▶ WHAT IS BEING ASKED
Look for "page_in_cons. by right." in the entries below. Write out that line and all later lines exactly, ending with the final one.

Saved entries
----------------

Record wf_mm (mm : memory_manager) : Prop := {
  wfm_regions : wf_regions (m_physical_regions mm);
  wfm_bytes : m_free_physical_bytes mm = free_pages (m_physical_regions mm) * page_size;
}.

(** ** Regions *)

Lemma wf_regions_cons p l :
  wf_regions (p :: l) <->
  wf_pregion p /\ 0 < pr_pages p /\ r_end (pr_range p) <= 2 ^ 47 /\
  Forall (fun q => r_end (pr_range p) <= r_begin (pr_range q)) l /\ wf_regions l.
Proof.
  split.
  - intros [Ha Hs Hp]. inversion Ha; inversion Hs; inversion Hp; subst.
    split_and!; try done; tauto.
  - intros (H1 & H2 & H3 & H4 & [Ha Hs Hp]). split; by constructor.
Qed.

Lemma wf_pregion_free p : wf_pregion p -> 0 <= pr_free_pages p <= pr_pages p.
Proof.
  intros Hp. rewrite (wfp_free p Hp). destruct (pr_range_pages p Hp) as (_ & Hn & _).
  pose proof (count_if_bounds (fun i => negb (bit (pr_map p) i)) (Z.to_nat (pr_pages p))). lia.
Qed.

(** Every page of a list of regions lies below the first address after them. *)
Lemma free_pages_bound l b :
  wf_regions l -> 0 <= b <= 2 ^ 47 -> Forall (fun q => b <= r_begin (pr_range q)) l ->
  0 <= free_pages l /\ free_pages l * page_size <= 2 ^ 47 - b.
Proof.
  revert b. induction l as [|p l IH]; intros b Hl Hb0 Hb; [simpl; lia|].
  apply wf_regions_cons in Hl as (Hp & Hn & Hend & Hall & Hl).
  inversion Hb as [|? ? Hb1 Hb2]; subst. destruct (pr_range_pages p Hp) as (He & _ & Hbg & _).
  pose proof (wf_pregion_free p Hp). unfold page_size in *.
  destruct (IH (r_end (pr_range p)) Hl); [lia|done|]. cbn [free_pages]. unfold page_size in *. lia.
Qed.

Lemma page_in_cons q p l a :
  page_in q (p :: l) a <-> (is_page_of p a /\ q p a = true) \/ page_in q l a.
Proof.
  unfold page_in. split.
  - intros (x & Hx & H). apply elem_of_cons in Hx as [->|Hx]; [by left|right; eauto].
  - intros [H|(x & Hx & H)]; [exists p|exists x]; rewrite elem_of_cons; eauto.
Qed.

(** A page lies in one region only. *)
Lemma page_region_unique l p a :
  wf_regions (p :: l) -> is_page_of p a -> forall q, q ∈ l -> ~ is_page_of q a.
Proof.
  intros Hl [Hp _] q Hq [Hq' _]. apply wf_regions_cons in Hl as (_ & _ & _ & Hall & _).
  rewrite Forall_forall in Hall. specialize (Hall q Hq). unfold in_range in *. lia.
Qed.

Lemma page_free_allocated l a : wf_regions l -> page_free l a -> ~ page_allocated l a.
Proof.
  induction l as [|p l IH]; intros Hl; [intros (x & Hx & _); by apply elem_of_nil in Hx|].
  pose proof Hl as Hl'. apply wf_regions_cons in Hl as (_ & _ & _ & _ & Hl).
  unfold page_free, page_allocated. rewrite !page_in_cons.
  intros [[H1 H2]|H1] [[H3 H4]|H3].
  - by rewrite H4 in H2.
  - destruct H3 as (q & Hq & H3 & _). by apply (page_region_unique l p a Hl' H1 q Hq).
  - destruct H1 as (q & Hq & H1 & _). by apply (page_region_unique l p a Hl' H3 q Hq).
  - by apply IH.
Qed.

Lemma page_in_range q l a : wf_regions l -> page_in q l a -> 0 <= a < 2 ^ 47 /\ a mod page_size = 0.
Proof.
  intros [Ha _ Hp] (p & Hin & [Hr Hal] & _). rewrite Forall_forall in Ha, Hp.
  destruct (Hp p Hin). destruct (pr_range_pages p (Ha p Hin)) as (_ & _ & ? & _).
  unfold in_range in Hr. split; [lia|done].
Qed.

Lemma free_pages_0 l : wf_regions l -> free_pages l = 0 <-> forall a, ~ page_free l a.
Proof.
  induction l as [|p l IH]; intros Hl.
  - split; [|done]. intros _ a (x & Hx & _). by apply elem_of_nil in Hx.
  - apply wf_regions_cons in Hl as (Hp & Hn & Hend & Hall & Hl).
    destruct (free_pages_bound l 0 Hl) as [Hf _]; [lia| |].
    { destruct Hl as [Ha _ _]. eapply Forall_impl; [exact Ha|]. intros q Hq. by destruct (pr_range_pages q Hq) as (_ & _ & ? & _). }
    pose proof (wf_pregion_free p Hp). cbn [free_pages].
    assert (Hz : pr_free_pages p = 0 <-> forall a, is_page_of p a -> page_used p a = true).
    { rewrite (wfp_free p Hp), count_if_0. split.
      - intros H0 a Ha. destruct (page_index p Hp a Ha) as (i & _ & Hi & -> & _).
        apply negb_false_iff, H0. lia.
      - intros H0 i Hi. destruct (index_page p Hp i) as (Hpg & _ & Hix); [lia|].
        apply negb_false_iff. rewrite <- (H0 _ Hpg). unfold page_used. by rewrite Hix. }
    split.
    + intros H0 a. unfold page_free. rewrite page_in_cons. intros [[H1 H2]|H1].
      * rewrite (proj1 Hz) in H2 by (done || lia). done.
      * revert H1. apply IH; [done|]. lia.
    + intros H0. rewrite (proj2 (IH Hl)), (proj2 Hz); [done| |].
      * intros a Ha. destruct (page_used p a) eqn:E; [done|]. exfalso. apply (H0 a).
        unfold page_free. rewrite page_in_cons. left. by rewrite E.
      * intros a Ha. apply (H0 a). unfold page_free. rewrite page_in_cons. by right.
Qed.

----------------

▶ RESPONSE AREA
      * intros a Ha. apply (H0 a). unfold page_free. rewrite page_in_cons. by right.
Qed.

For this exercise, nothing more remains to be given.